Anche da questi dettagli nasce lo scetticismo degli italiani, due terzi dei quali sono convinti che nessun partito sia immune dal vizio della corruzione. E a trentadue anni da Mani Pulite pochi hanno fiducia in un cambiamento

«Un politico onesto è uno che quando si vende resta venduto», amava ripetere Simon Cameron, ministro della Guerra di Abramo Lincoln. Il suo disincantato cinismo sembra condiviso oggi da molti italiani, a giudicare dai disarmanti ma non sorprendenti risultati di un sondaggio che Antonio Noto ha rivelato su Repubblica: l’81 per cento degli elettori pensa che quella contro la corruzione sia ormai una battaglia persa.

 

È un dato sul quale bisogna riflettere, mentre dall’inchiesta di Genova su Giovanni Toti continuano a emergere dettagli sempre più imbarazzanti. Siamo davvero di fronte a una nuova Tangentopoli? In realtà nel 1992 i numeri erano ben diversi, e i protagonisti assai più altolocati. La sola maxitangente Enimont fruttò alla Dc, al Psi e agli altri alleati del pentapartito la fantasmagorica cifra di 150 miliardi (mille volte superiore al versamento di Spinelli a Toti).

 

Il problema è che 32 anni sono passati invano.

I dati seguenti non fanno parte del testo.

(** X3: bytes with bit 7 set other than 0xAA in front of a valid frame
    do no harm: read with an empty accumulator, in any number of reads,
    they are all dropped, the frame is the one packet handed to a decoder
    and nothing is left in the accumulator. *)
Theorem garbage_before_frame_is_skipped
        (clock : nat -> float) (a : SerialApp) (reads : list (list Z))
        (garbage f : list Z) (call : Call) :
  rx_buffer a = [] ->
  Forall (fun b => Z.land b 0x80 <> 0 /\ b <> 0xAA) garbage ->
  (imu_frame f /\ call = CallImu f) \/ (cmd_frame f /\ call = CallCmd f) ->
  concat reads = garbage ++ f ->
  exists a' : SerialApp,
    _read_serial_loop clock a reads = Some (Returned a') /\
    decoder_calls a' = decoder_calls a ++ [call] /\
    rx_buffer a' = [].
Proof.
  intros Hb G F Hc.
  destruct (read_loop_feed clock reads a) as (a' & R & B & C & _).
  exists a'. split; [exact R|].
  assert (Hs : scan (garbage ++ f) = ([call], [])).
  { rewrite <- (app_nil_r f) at 1.
    rewrite (scan_skips_rejected garbage (f ++ [])).
    - destruct F as [[F ->]|[F ->]];
        [rewrite (scan_imu_frame f [] F)|rewrite (scan_cmd_frame f [] F)];
        reflexivity.
    - clear - G. induction G as [|b g [H7 HA] G IH]; intros k Hk;
        [cbn in Hk; lia|].
      destruct k as [|k].
      + right; right; right. cbn [skipn app nth length]. repeat split; [lia|exact H7|exact HA].
      + cbn [skipn app]. apply IH. cbn [length] in Hk. lia. }
  assert (Hf : feed (rx_buffer a) reads = ([call], [])).
  { rewrite feed_concat, Hb, Hc. cbn [app].
    destruct (garbage ++ f) as [|b l] eqn:E.
    - cbv in Hs. discriminate.
    - cbn [length]. change (0 <? S _)%nat with true. exact Hs. }
  rewrite Hf in B, C. split; [exact C|exact B].
Qed.

Lemma garbage_before_frame_is_skipped_witness :
  exists a' : SerialApp,
    _read_serial_loop clock_still connected
                      [[0xFF; 0x80]; [0xC3; 0x00; 0x00]; [0x01; 0x07]]
    = Some (Returned a') /\
    decoder_calls a' = decoder_calls connected ++ [CallCmd [0x00; 0x00; 0x01; 0x07]] /\
    rx_buffer a' = [].
Proof.
  apply (garbage_before_frame_is_skipped
           clock_still connected
           [[0xFF; 0x80]; [0xC3; 0x00; 0x00]; [0x01; 0x07]]
           [0xFF; 0x80; 0xC3] [0x00; 0x00; 0x01; 0x07]
           (CallCmd [0x00; 0x00; 0x01; 0x07])).
  - reflexivity.
  - repeat constructor; discriminate.
  - right. split; [|reflexivity]. unfold cmd_frame, crc_ok.
    repeat split.
  - reflexivity.
Defined.

(* ================================================================= *)
(** * Further properties of the CRC *)

Section CrcDetection.

Lemma byte_land (x : Z) : is_byte x -> Z.land x 0xFF = x.
Proof.
  intros [H0 H1]. change 0xFF with (Z.ones 8).
  rewrite Z.land_ones by lia. apply Z.mod_small. change (2 ^ 8) with 256. lia.
Qed.

Lemma lxor_byte (x y : Z) : is_byte x -> is_byte y -> is_byte (Z.lxor x y).
Proof.
  intros Hx Hy. rewrite <- (byte_land x Hx), <- (byte_land y Hy).
  rewrite <- land_lxor_distr. apply land_255_range.
Qed.

Lemma byte_bit7_clear (c : Z) : is_byte c -> Z.testbit c 7 = false -> c < 128.
Proof.
  intros [H0 H1] T. pose proof (Z.testbit_spec' c 7 ltac:(lia)) as S.
  rewrite T in S. cbn [Z.b2z] in S. change (2 ^ 7) with 128 in S.
  assert (D : 0 <= c / 128 < 2)
    by (split; [apply Z.div_pos; lia|apply Z.div_lt_upper_bound; lia]).
  assert (Q : c / 128 = 0).
  { destruct (Z.eq_dec (c / 128) 0) as [E|E]; [exact E|].
    assert (E1 : c / 128 = 1) by lia. rewrite E1 in S. discriminate. }
  apply Z.div_small_iff in Q; lia.
Qed.

(** The shift step sends no byte but zero to zero. *)
Lemma crc8_shift_zero (c : Z) : is_byte c -> crc8_shift c = 0 -> c = 0.
Proof.
  intros Hc. unfold crc8_shift. rewrite bit7_test.
  destruct (Z.testbit c 7) eqn:T; intro E.
  - assert (B : Z.testbit (Z.land (Z.lxor (Z.shiftl c 1) 7) 255) 0 = true).
    { rewrite Z.land_spec, Z.lxor_spec, Z.shiftl_spec_low by lia. reflexivity. }
    rewrite E in B. discriminate.
  - pose proof (byte_bit7_clear c Hc T) as L. destruct Hc as [H0 _].
    change 255 with (Z.ones 8) in E. rewrite Z.land_ones in E by lia.
    rewrite Z.shiftl_mul_pow2 in E by lia. change (2 ^ 1) with 2 in E.
    change (2 ^ 8) with 256 in E. rewrite Z.mod_small in E by lia. lia.
Qed.

Lemma crc8_shift_inj (x y : Z) :
  is_byte x -> is_byte y -> crc8_shift x = crc8_shift y -> x = y.
Proof.
  intros Hx Hy E. apply Z.lxor_eq.
  apply crc8_shift_zero; [apply lxor_byte; assumption|].
  rewrite crc8_shift_lxor, E. apply Z.lxor_nilpotent.
Qed.

Lemma crc8_byte_inj (c c' b b' : Z) :
  is_byte c -> is_byte c' -> is_byte b -> is_byte b' ->
  crc8_byte c b = crc8_byte c' b' -> Z.lxor c b = Z.lxor c' b'.
Proof.
  intros Hc Hc' Hb Hb'. unfold crc8_byte. cbv [Nat.iter nat_rect]. intro E.
  repeat (apply crc8_shift_inj in E;
          [|repeat apply crc8_shift_range || (apply lxor_byte; assumption)..]).
  exact E.
Qed.

Lemma fold_crc8_inj (m : list Z) (c c' : Z) :
  Forall is_byte m -> is_byte c -> is_byte c' ->
  fold_left crc8_byte m c = fold_left crc8_byte m c' -> c = c'.
Proof.
  intro F. revert c c'. induction F as [|b m Hb _ IH]; intros c c' Hc Hc' E;
    [exact E|].
  cbn [fold_left] in E. apply IH in E; try apply crc8_byte_range.
  apply crc8_byte_inj in E; try assumption.
  apply (f_equal (fun z => Z.lxor z b)) in E.
  now rewrite !Z.lxor_assoc, Z.lxor_nilpotent, !Z.lxor_0_r in E.
Qed.

Lemma crc8_single_byte (m1 m2 : list Z) (b b' : Z) :
  is_byte b -> is_byte b' -> Forall is_byte m2 ->
  crc8_atm (m1 ++ b :: m2) = crc8_atm (m1 ++ b' :: m2) -> b = b'.
Proof.
  intros Hb Hb' F. unfold crc8_atm. rewrite !fold_left_app. cbn [fold_left].
  intro E. apply fold_crc8_inj in E; try assumption; try apply crc8_byte_range.
  apply crc8_byte_inj in E; try assumption;
    try (apply (crc8_atm_range m1)).
  apply (f_equal (Z.lxor (fold_left crc8_byte m1 0))) in E.
  now rewrite <- !Z.lxor_assoc, Z.lxor_nilpotent, !Z.lxor_0_l in E.
Qed.

End CrcDetection.

(** X4: [crc8_atm] detects every corruption confined to one byte: two
    byte sequences that differ in exactly one byte never have the same
    CRC. *)
Theorem crc8_detects_single_byte_error (m1 m2 : list Z) (b b' : Z) :
  is_byte b -> is_byte b' -> Forall is_byte m2 -> b <> b' ->
  crc8_atm (m1 ++ b :: m2) <> crc8_atm (m1 ++ b' :: m2).
Proof.
  intros Hb Hb' F N E. apply N. exact (crc8_single_byte m1 m2 b b' Hb Hb' F E).
Qed.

L’inchiesta di Mani Pulite che ebbe in Antonio Di Pietro il suo protagonista scoperchiò un sistema nel quale la mazzetta era la regola per aggiudicarsi appalti, concessioni o semplicemente la protezione del partito e causò - insieme al referendum popolare che mise fine al mercato delle preferenze - un terremoto politico che segnò la fine di due grandi partiti (la Dc e il Psi), accendendo la speranza che finalmente si voltasse pagina.

 

L’amara verità è che questa speranza è stata tradita dalla politica. Non è riuscita a sradicare la corruzione la sinistra - che pure con Berlinguer aveva fatto della questione morale la sua bandiera - incapace di affondare fino in fondo il bisturi su questa piaga. Non c’è riuscito Berlusconi, che ha deluso la speranza popolare che un politico già ricco potesse finalmente debellare la corruzione. E non c’è riuscita nemmeno la destra, che quando è stata messa alla prova - al Comune di Roma, per esempio - è incappata negli stessi pasticci che contestava ai suoi avversari.

 

Così sono passati vent’anni, prima che il Parlamento varasse nel 2012 una legge anticorruzione (approvata da un governo tecnico, quello di Mario Monti) e altri sette prima che venissero varate regole severissime contro i tangentari (il decreto Spazzacorrotti, di cui va dato il giusto merito al Movimento Cinque Stelle), ma tra prescrizioni, sconti di pena e misure alternative solo pochi politici sono davvero finiti in carcere, e molti dei condannati sono ancora sulla scena. Nel 2012 in Parlamento sedevano 88 inquisiti, e oggi 40 deputati e senatori hanno pendenze con la giustizia (metà di loro per peculato, corruzione, violazione della legge sul finanziamento dei partiti o truffe sui rimborsi spese).

 

In Inghilterra chi è indagato per rimborsi non dovuti lascia la politica, mentre in Italia una condannata per peculato parla ogni giorno nei Tg a nome di Fratelli d’Italia. Anche da questi dettagli nasce lo scetticismo degli italiani, due terzi dei quali sono convinti che nessun partito sia immune dal vizio della corruzione, e uno su dieci oggi sta pensando di esprimere la sua protesta non andando a votare per le europee. Il 10 giugno sarà dunque la percentuale degli astenuti a dirci quanti sono gli elettori che non credono più nell’onestà dei politici.